● **Activity**: Give the number of lines in this listing that hold "bits". No other words belong in the reply.

--- Source records Enclosed Below ---

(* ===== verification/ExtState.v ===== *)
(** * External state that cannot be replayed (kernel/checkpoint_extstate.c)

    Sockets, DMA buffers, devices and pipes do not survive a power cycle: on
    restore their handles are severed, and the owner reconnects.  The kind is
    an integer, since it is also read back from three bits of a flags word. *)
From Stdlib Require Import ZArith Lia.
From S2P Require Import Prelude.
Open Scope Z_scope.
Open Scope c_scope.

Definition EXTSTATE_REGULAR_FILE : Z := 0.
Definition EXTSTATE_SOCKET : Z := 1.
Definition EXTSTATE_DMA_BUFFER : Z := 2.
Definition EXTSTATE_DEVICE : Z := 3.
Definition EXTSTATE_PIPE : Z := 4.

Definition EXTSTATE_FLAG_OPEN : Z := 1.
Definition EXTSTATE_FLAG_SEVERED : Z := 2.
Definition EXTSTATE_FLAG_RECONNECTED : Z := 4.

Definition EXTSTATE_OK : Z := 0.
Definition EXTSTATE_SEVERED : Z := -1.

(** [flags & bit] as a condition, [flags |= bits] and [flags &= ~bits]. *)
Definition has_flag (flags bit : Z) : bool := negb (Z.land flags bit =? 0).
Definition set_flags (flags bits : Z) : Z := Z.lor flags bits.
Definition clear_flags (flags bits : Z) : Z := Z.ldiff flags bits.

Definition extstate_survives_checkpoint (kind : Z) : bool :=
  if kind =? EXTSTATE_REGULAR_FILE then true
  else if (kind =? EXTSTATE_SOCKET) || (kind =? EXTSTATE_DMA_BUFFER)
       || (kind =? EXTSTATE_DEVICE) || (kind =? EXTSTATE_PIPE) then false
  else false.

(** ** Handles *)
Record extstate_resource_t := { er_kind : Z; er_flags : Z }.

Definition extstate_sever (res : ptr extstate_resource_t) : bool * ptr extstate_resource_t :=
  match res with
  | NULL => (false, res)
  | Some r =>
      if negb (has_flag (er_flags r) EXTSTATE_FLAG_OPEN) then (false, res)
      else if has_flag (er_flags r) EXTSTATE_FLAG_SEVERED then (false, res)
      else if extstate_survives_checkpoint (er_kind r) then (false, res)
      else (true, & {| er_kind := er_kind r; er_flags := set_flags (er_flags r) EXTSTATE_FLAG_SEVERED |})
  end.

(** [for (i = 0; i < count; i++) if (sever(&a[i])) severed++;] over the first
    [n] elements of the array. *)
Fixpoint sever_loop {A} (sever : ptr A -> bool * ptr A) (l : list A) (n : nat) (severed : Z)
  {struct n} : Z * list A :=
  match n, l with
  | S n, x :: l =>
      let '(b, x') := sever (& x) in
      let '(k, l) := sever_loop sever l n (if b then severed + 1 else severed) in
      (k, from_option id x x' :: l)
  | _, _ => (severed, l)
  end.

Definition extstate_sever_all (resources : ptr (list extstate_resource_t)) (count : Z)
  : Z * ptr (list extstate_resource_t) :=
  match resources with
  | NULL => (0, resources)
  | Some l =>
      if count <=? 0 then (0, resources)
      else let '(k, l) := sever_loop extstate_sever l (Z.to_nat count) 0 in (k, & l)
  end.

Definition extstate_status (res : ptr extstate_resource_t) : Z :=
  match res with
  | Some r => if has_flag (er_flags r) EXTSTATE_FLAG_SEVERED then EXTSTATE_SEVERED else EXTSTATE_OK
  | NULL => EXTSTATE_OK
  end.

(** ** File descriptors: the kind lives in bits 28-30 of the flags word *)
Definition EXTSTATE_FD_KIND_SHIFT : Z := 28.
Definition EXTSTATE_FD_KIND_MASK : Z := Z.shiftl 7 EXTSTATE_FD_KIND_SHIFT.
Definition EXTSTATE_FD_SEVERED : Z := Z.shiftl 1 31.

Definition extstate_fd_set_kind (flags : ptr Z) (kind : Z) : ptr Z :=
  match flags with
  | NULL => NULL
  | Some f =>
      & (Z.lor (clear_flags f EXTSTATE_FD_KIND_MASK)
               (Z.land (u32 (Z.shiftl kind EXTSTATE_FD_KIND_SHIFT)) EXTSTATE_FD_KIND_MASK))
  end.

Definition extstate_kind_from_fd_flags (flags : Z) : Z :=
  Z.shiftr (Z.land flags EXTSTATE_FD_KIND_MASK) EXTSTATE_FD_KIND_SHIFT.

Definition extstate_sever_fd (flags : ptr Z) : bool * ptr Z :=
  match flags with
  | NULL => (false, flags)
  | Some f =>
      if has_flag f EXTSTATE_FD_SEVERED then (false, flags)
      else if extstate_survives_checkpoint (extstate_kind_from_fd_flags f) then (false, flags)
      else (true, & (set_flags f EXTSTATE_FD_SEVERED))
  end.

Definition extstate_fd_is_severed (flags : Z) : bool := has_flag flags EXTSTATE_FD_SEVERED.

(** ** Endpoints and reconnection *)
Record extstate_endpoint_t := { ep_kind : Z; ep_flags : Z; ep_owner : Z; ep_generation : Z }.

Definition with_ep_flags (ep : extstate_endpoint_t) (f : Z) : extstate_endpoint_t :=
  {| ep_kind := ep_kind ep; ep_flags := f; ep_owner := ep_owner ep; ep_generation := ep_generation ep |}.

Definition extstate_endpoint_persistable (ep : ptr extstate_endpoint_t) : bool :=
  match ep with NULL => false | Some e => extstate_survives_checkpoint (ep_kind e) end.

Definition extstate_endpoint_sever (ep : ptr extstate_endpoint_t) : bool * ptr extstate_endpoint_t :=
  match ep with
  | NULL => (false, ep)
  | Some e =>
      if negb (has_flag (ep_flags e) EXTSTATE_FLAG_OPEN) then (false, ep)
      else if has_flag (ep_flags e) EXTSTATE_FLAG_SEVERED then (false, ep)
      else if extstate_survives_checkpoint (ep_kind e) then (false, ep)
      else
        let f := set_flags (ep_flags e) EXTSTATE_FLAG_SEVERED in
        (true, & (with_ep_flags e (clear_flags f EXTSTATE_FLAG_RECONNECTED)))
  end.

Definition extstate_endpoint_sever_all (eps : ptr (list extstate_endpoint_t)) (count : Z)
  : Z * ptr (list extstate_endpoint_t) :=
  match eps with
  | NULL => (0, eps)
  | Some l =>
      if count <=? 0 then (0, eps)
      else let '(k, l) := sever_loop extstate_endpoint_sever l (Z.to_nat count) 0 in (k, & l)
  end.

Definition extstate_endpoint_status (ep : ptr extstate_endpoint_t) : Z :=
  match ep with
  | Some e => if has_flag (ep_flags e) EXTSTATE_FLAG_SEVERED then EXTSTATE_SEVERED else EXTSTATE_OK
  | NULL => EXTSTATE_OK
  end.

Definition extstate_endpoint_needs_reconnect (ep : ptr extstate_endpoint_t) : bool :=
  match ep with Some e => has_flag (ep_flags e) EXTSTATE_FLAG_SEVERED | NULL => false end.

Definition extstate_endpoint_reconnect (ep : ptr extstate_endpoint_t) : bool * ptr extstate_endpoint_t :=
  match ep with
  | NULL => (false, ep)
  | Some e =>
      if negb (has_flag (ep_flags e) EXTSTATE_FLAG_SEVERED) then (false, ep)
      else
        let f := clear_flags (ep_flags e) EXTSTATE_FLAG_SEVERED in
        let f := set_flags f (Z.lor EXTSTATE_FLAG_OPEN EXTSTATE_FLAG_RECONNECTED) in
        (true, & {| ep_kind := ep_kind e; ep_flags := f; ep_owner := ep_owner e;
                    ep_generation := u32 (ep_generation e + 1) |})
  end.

--- End of Enclosed Source records ---

● **Completed task**: 5